Crazy simple, and why shouldn’t it? Am I right? Am I right? Ok. As you can see, I gave all the methods a run and timed them using StopWatch. And then I ran it a given amount of times, 200 in this code but I tried up to 10000 also. (I’ll put the test code at the end) The test was to go through a list of a thousand strings, each string increasing in length. (Yeah I could have done random size strings but I’m lazy)

What did I find out? Well if it didn’t throw an exception, a straight index search on a dictionary is fastest:

someList["INeedThis"]

And pretty consistently fast. Around 2600 ticks or so on average on multiple runs. (so 10 iterations of parent method running 200-10000 interations of the test method) Next fastest was the ContainsKey method on the dictionary, usually around 2-4 times faster than the next in line good old List.Contains. What I did find surprising is that all the Linq methods failed on this one. I figured that once the first run was through, it would be at least as fast as Contains. (Linq always sucks the first time through) Yeah not so much though. Contains was always faster. Sometimes it was close. Sometimes not even. Here are some example runs:

Dictionary_ContainsKey: 15805
Dictionary_StraightIndexCheck: 2926
List_Contains: 34559
List_LinqAny: 96575
List_LinqFirst: 56541
List_LinqWhere: 64678 

Dictionary_ContainsKey: 7264
Dictionary_StraightIndexCheck: 2676
List_Contains: 29970
List_LinqAny: 41280
List_LinqFirst: 58313
List_LinqWhere: 45669 

Dictionary_ContainsKey: 6773
Dictionary_StraightIndexCheck: 2636
List_Contains: 32366
List_LinqAny: 38670
List_LinqFirst: 33859
List_LinqWhere: 41288

All in ticks. Now mind you, none of these are horribly slow so it probably just comes down to reability and ease of understanding. Personally I like the Dictionary way, so at least speed wise I’m on track. As for looks? That’s a personal thing.

Rest of the code. Here is the parent method. This is a unit test hense the .Assert but it could easily be adapted to any output.

  [TestMethod]
  public void RunTime()
  {
    Int64 overallDictionaryContainsKeyTime = 0;
    Int64 overallDictionaryStraightIndexCheck = 0;
    Int64 overallListContains = 0;
    Int64 overallListLinqAny = 0;
    Int64 overallListLinqFirst = 0;
    Int64 overallListLinqWhere = 0;
    Int32 loopMax = 200;

    for (Int32 loopCounter = 0; loopCounter < loopMax; loopCounter++)
    {
      Holder currentHolder = new Holder();

      TimeRun(currentHolder);
      overallDictionaryContainsKeyTime += currentHolder.DictionaryContainsKeyTime;
      overallDictionaryStraightIndexCheck += currentHolder.DictionaryStraightIndexCheck;
      overallListContains += currentHolder.ListContains;
      overallListLinqAny += currentHolder.ListLinqAny;
      overallListLinqFirst += currentHolder.ListLinqFirst;
      overallListLinqWhere += currentHolder.ListLinqWhere;
    }

    Assert.IsTrue
    (
      false,
      " Dictionary_ContainsKey: " + (overallDictionaryContainsKeyTime / loopMax) +
      " Dictionary_StraightIndexCheck: " + (overallDictionaryStraightIndexCheck / loopMax) +
      " List_Contains: " + (overallListContains / loopMax) +
      " List_LinqAny: " + (overallListLinqAny / loopMax) +
      " List_LinqFirst: " + (overallListLinqFirst / loopMax) +
      " List_LinqWhere: " + (overallListLinqWhere / loopMax)
    );
  }

And the holder class which is a nothing class.
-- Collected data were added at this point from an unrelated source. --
(** Whatever decodes is an encoding, up to what is left in the buffer. *)
Class CanonicalMessage (M : Type) {HM : Message M} : Prop := {
  msg_canonical : forall pver enc bs m rest, BtcDecode pver enc bs = Ok (m, rest) ->
    exists bs', BtcEncode pver enc m = Ok bs' /\ bs = bs' ++ rest;
}.

(** ** Commands (wire/message.go) *)

Definition CmdVersion := bytes_of "version".
Definition CmdVerAck := bytes_of "verack".
Definition CmdGetAddr := bytes_of "getaddr".
Definition CmdAddr := bytes_of "addr".
Definition CmdAddrV2 := bytes_of "addrv2".
Definition CmdGetBlocks := bytes_of "getblocks".
Definition CmdInv := bytes_of "inv".
Definition CmdGetData := bytes_of "getdata".
Definition CmdNotFound := bytes_of "notfound".
Definition CmdBlock := bytes_of "block".
Definition CmdTx := bytes_of "tx".
Definition CmdGetHeaders := bytes_of "getheaders".
Definition CmdHeaders := bytes_of "headers".
Definition CmdPing := bytes_of "ping".
Definition CmdPong := bytes_of "pong".
Definition CmdMemPool := bytes_of "mempool".
Definition CmdFilterAdd := bytes_of "filteradd".
Definition CmdFilterClear := bytes_of "filterclear".
Definition CmdFilterLoad := bytes_of "filterload".
Definition CmdMerkleBlock := bytes_of "merkleblock".
Definition CmdReject := bytes_of "reject".
Definition CmdSendHeaders := bytes_of "sendheaders".
Definition CmdFeeFilter := bytes_of "feefilter".
Definition CmdGetCFilters := bytes_of "getcfilters".
Definition CmdGetCFHeaders := bytes_of "getcfheaders".
Definition CmdGetCFCheckpt := bytes_of "getcfcheckpt".
Definition CmdCFilter := bytes_of "cfilter".
Definition CmdCFHeaders := bytes_of "cfheaders".
Definition CmdCFCheckpt := bytes_of "cfcheckpt".
Definition CmdSendAddrV2 := bytes_of "sendaddrv2".
Definition CmdWTxIdRelay := bytes_of "wtxidrelay".
#[export] Instance MsgHeaders_codec pver enc :
  Codec (MsgHeaders_BtcDecode pver enc)
    (fun m => write_list pver (write_header_entry pver) (MsgHeaders_Headers m))
    (fun m => headers_ok (MsgHeaders_Headers m)).
Proof. apply (map_codec _ _ headers_ok); [apply _|done|by intros []]. Qed.

Lemma MsgHeaders_BtcEncode_ok pver enc m :
  headers_ok (MsgHeaders_Headers m) ->
  MsgHeaders_BtcEncode pver enc m =
    Ok (write_list pver (write_header_entry pver) (MsgHeaders_Headers m)).
Proof. intros [Hl _]. unfold MsgHeaders_BtcEncode. by case_bools. Qed.

Lemma len_write_headers pver l :
  headers_ok l ->
  len (write_list pver (write_header_entry pver) l) <= MsgHeaders_MaxPayloadLength pver.
Proof.
  intros [Hl HF]. unfold MsgHeaders_MaxPayloadLength. rewrite (Z.mul_comm _ MaxBlockHeadersPerMsg).
  eapply len_write_list; [|done|done|exact HF].
  intros bh Hbh. unfold write_header_entry.
  rewrite len_app, len_writeBlockHeaderBuf, length_WriteVarIntBuf by done.
  unfold MaxBlockHeaderPayload, blockHeaderLen, chainhash_HashSize. change (VarIntSerializeSize 0) with 1. lia.
Qed.

#[export] Instance MsgHeaders_laws : MessageLaws MsgHeaders :=
  laws_of_codec MsgHeaders _ _ MsgHeaders_codec MsgHeaders_BtcEncode_ok
    (fun pver enc m => len_write_headers pver _).
#[export] Instance MsgHeaders_canonical : CanonicalMessage MsgHeaders :=
  codec_canonical MsgHeaders _ _ MsgHeaders_codec MsgHeaders_BtcEncode_ok.

(** ** ping, pong, feefilter *)

Definition ping_ok (pver : Z) (m : MsgPing) : Prop :=
  if BIP0031Version <? pver then u64_ok (Ping_Nonce m) else Ping_Nonce m = 0.
Definition write_ping (pver : Z) (m : MsgPing) : list byte :=
  if BIP0031Version <? pver
  then binarySerializer_PutUint64 littleEndian (Ping_Nonce m) else [].

#[export] Instance MsgPing_codec pver enc :
  Codec (MsgPing_BtcDecode pver enc) (write_ping pver) (ping_ok pver).
Proof.
  unfold MsgPing_BtcDecode, write_ping, ping_ok. destruct (BIP0031Version <? pver).
  - apply (map_codec _ _ (fun z => u64_ok z)); [apply _|done|by intros []].
  - split.
    + intros [n] Hn. simpl in Hn. subst n. apply reads_ret.
    + intros bs a rest H. by apply mret_Ok in H as [-> ->].
Qed.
I just didn’t care for having to add parameters to the child mehod.

  public class Holder
  {
    public Int64DictionaryContainsKeyTime { get; set; }
    public Int64DictionaryStraightIndexCheck { get; set; }
    public Int64ListLinqAny { get; set; }
    public Int64ListContains { get; set; }
    public Int64ListLinqFirst { get; set; }
    public Int64ListLinqWhere { get; set; }
  }

Couple Notes:

  • StopWatch is in System.Diagnostics
  • RandomTool is actual a class of mine. Nothing special about it. Just makes a string of X length with all random letters.
  • This can not be rebroadcast or retransmitted without the express written permission of my mom.